Wohnungsaffäre: Unerlaubter Weitschuss des Regierungschefs?
Der tschechische Premierminister Stanislav Gross steht zurzeit im Dauerfeuer der Kritik. Nicht nur, dass die Sozialdemokratische Partei, deren geschäftsführender Vorsitzender er ist, zuletzt relativ erfolglos war und von der Opposition von links und rechts in die Zange genommen wird - jetzt ist der Regierungschef auch noch einem schwerwiegenden Skandalverdacht ausgesetzt. Nämlich: Die Finanzierung seiner Luxuswohnung in Prag-Barrandov ist ungeklärt, die Opposition und auch manche Medien wittern den Geruch von Korruption. Radio Prag hat bereits gestern über die Anschuldigungen berichtet. Die neuen Entwicklungen fasst Gerald Schubert zusammen:
"Ich lasse diese Sicherheitsüberprüfung durchführen, und wenn ich dieses Versprechen nicht halte, dann trete ich zurück! Einige Zeit wird das sicher in Anspruch nehmen, aber bis zum Parteitag werde ich das wohl schaffen."
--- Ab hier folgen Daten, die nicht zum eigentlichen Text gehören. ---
(* ===== verification/Os_Interrupts.v ===== *)
(** * Interrupts

    What [Os_Isr] does to the data of the kernel before and after the function of the interrupt service routine. *)

From stdpp Require Import sets.
From S2P Require Import Prelude.
From S2P Require Import StateMonad.
From S2P Require Import Coroutine.
From S2P Require Import Os_Irq.
From S2P Require Import Os_Types.
From S2P Require Import Os.
From S2P Require Import Os_Timers.
From S2P Require Import Os_System.
From S2P Require Import Os_Inv.
From S2P Require Import Os_Update.
From S2P Require Import Os_Dispatch.
From S2P Require Import Os_Kernel.
From S2P Require Import Os_Tasks.
From S2P Require Import Os_Resources.

Section Interrupts.
Context {W : Type} {Cfg : Os_Cfg} {Env : Os_Env W}.
Abbreviation S := (Os_State W).
Implicit Types (s : S) (x : nat -> Prop).

(** ** Nesting *)
Definition nested (a : option nat) (n : Z) (i : Irq) (s : S) : S := set_irq i (set_sys (set_currIsrPtr a (set_intNestCnt n s.(sys))) s).
Lemma Core_nested sh x st a n i s :
  Core sh x st s -> 0 <= n -> (n = 0 -> st = ST_RUNNING) -> (n <> 0 -> a <> None) -> Core sh x st (nested a n i s).
Proof. intros [[] [] [] [] ? [] ? ? ? ? ? ? ?] ? ? ?. split; [by split|by split|by split|by split|done|by split|done..]. Qed.
Lemma Mid_nested sh x a i s : Core sh x ST_READY s -> Mid sh x (nested a 0 i s).
Proof. intros [[] [] [] [] ? [] ? ? ? ? ? ? ?]. split; [by split|by split|by split|by split|done|by split|done..]. Qed.

(** ** The current task is interrupted, or goes on *)
Section Turn.
Context (sh : Shape) (x x' : nat -> Prop) (st st' : state_t) (p : OsTaskVarType) (s s' : S).
Hypothesis HC : Core sh x st s.
Hypothesis Hch : changed (curr s) p (ready s) s s'.
Hypothesis Hk : keeps_rest (set_flags p.(flags) (set_stack p.(stack) (set_state st' (T s (curr s))))) p.
Hypothesis Hka : p.(activePriority) = act s (curr s).
Hypothesis Hkh : p.(resourceHead) = held s (curr s).
Hypothesis Hst : st' = ST_RUNNING \/ st' = ST_READY.
Hypothesis Hlev : nest s = 0 -> st' = ST_RUNNING.
Hypothesis Hstack : p.(stack) = if bool_decide (st' = ST_RUNNING) then USED else SAVED.
Hypothesis Hflags : OS_PRE_TASK_HOOK = true -> p.(flags) = expecting (bool_decide (st' = ST_RUNNING)).
Hypothesis Hx : forall u, x u -> x' u.
Hypothesis Hxc : st' = ST_READY -> x' (curr s).

Lemma turn_act u : act s' u = act s u.
Proof using Hch Hka. unfold act. rewrite (ch_T _ _ _ _ _ Hch). by destruct (decide (u = curr s)) as [->|]. Qed.
Lemma turn_held u : held s' u = held s u.
Proof using Hch Hkh. unfold held. rewrite (ch_T _ _ _ _ _ Hch). by destruct (decide (u = curr s)) as [->|]. Qed.
Lemma turn_ready u : ready_or_running (T s' u).(state) = ready_or_running (T s u).(state).
Proof using All.
  rewrite (ch_T _ _ _ _ _ Hch). destruct (decide (u = curr s)) as [->|]; [|done]. rewrite (kr_state _ _ Hk), (i_curr _ _ _ _ HC). cbn.
  by destruct Hst as [-> | ->], (i_run _ _ _ _ HC) as [-> | ->].
Qed.
Lemma turn_other u : u <> curr s -> T s' u = T s u.
Proof using Hch. apply (changed_other _ _ _ _ _ Hch). Qed.
Lemma turn_waiting u : (T s' u).(state) = ST_WAIT_EVENT -> u <> curr s.
Proof using All.
  intros E ->. rewrite (changed_self _ _ _ _ _ Hch), (kr_state _ _ Hk) in E. cbn in E. by destruct Hst as [H|H]; rewrite H in E.
Qed.
Lemma turn_alive u : alive s' u -> alive s u.
Proof using All.
  intros [H|H]; [left; by rewrite <- turn_ready|right]. rewrite turn_other in H; [done|]. by apply turn_waiting.
Qed.

Lemma Core_turn : Core sh x' st' s'.
Proof using All.
  pose proof (changed_self _ _ _ _ _ Hch) as Es. pose proof (curr_ready _ _ _ _ HC) as Hcr. destruct HC as [Hq Ht Hr Hp Hf Hs Hc Hrun Hcs Hn Hl Hi Htm].
  pose proof (ready_range _ _ Hq Hcr) as Hlt.
  split; rewrite ?(ch_curr _ _ _ _ _ Hch), ?(ch_nest _ _ _ _ _ Hch), ?(ch_timers _ _ _ _ _ Hch), ?(isr_lvl _ _ (ch_lvl _ _ _ _ _ Hch)), ?Es; try done.
  - destruct Hq. split; rewrite ?(ch_len _ _ _ _ _ Hch), ?(ch_ready _ _ _ _ _ Hch); try done; intros u; rewrite ?turn_ready; auto.
    intros Hu. destruct (decide (u = curr s)) as [->|]; [|rewrite turn_other by done; auto]. rewrite Es, (kr_state _ _ Hk). cbn. by destruct Hst as [-> | ->].
  - assert (Hns : (T s (curr s)).(state) <> ST_SUSPENDED) by (rewrite Hc; by destruct Hrun as [-> | ->]). pose proof (t_active s Ht _ Hlt Hns) as Ha.
    destruct Ht. split; intros u; (destruct (decide (u = curr s)) as [->|Hu]; [rewrite Es|rewrite turn_other by done; auto]).
    + rewrite (kr_state _ _ Hk). cbn. by destruct Hst as [-> | ->].
    + intros _ _. rewrite (kr_act _ _ Hk). exact Ha.
    + rewrite (kr_react _ _ Hk). apply t_reactivation.
    + rewrite (kr_state _ _ Hk). cbn. by destruct Hst as [-> | ->].
  - assert (HRs : forall r, Rs s' r = Rs s r) by (intros r; unfold Rs; by rewrite (ch_res _ _ _ _ _ Hch)).
    assert (Esch : sch s' = sch s) by (unfold sch; by rewrite (ch_res _ _ _ _ _ Hch)).
    destruct Hr. split; rewrite ?Esch, ?(ch_res _ _ _ _ _ Hch); try (intros; rewrite ?HRs, ?turn_held; auto; done).
    + intros u. rewrite turn_held, turn_act. eapply chain_ext; [|done]. intros q _. by rewrite HRs.
    + intros u. rewrite turn_held, (ch_ready _ _ _ _ _ Hch). auto.
  - destruct Hp. split; rewrite ?(ch_curr _ _ _ _ _ Hch), ?(ch_ready _ _ _ _ _ Hch); intros *; rewrite ?turn_held, ?turn_act; auto.
  - intros Hpre u. specialize (Hf Hpre u). destruct (decide (u = curr s)) as [->|Hu].
    + rewrite Es, (Hflags Hpre). f_equal. unfold runs. destruct Hst as [-> | ->]; by rewrite ?bool_decide_eq_true_2 by done.
    + rewrite turn_other by done. rewrite Hf. f_equal. unfold runs. do 2 destruct (bool_decide (_ = ST_RUNNING)); rewrite !bool_decide_eq_false_2 by congruence; done.
  - destruct Hs. split; rewrite ?(ch_curr _ _ _ _ _ Hch); intros u.
    + intros Hu Ha%turn_alive. rewrite turn_other by done. auto.
    + intros Hu. rewrite turn_other by done. auto.
    + intros Ha%turn_alive. destruct (decide (u = curr s)) as [->|Hu]; [|rewrite turn_other by done; auto].
      rewrite Es, Hstack. destruct Hst as [E|E]; [by rewrite bool_decide_eq_true_2|auto].
  - rewrite (kr_state _ _ Hk). done.
Qed.
End Turn.
End Interrupts.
Der Parteitag, damit meint Gross den der Sozialdemokratischen Partei, der geht Ende März über die Bühne. Was Gross bis dahin schaffen will ist lediglich das offizielle Ansuchen um eine solche Überprüfung - wohl auch, um angesichts der Abstimmung über das Amt des Parteichefs in dieser Causa eine Aktivität seinerseits vorweisen zu können. Ein Ergebnis wird es aber bis dahin nicht geben.
Die so genannten Sicherheitsüberprüfungen dienen eigentlich dazu, den Zugang zu geheimen Dokumenten zu regeln, etwa im diplomatischen Dienst. Dass Gross diesen Mechanismus nun zur Rechtfertigung seiner Vermögensverhältnisse heranziehen will, stößt naturgemäß auf harsche Kritik der Opposition. Mirek Topolánek, Chef der Demokratischen Bürgerpartei (ODS):"Jeder, der über diese Sache etwas weiß, der weiß auch: Eine Sicherheitsüberprüfung für den Zugang zu streng geheimen Dokumenten dauert mindestens ein Jahr. Und für andere Geheimhaltungsstufen, wie etwa die Kategorie 'vertraulich', werden offen zugängliche Verzeichnisse herangezogen. Diese können keinesfalls die Herkunft von Vermögen aufklären. Das heißt, die ganze Sache ist nichts anderes als ein Schauspiel für die Zuseher."
Und Topoláneks Stellvertreter Petr Necas hakt nach mit einem Vergleich aus der Welt des Sports. Die Initiative von Gross erinnere ihn an einen unerlaubten Weitschuss im Eishockey:
"Das ist der Versuch, den Puck über alle Linien nach vorne zu schließen. Aber wenn so etwas beim Eishockey passiert, dann pfeift der Schiedsrichter ab, und der Puck wandert zurück. Also hoffen wir, dass das im Falle der so genannten Sicherheitsüberprüfung von Herrn Gross genauso ist."
Um noch kurz beim Eishockeyvergleich zu bleiben: Wann es im innenpolitischen Match eine Spielpause geben wird, das ist derzeit unklar. Vor dem Parteitag im März aber wohl kaum. Und kurz danach dürfte dann schon das Schlussdrittel beginnen. Denn spätestens 2006 stehen Parlamentswahlen vor der Tür.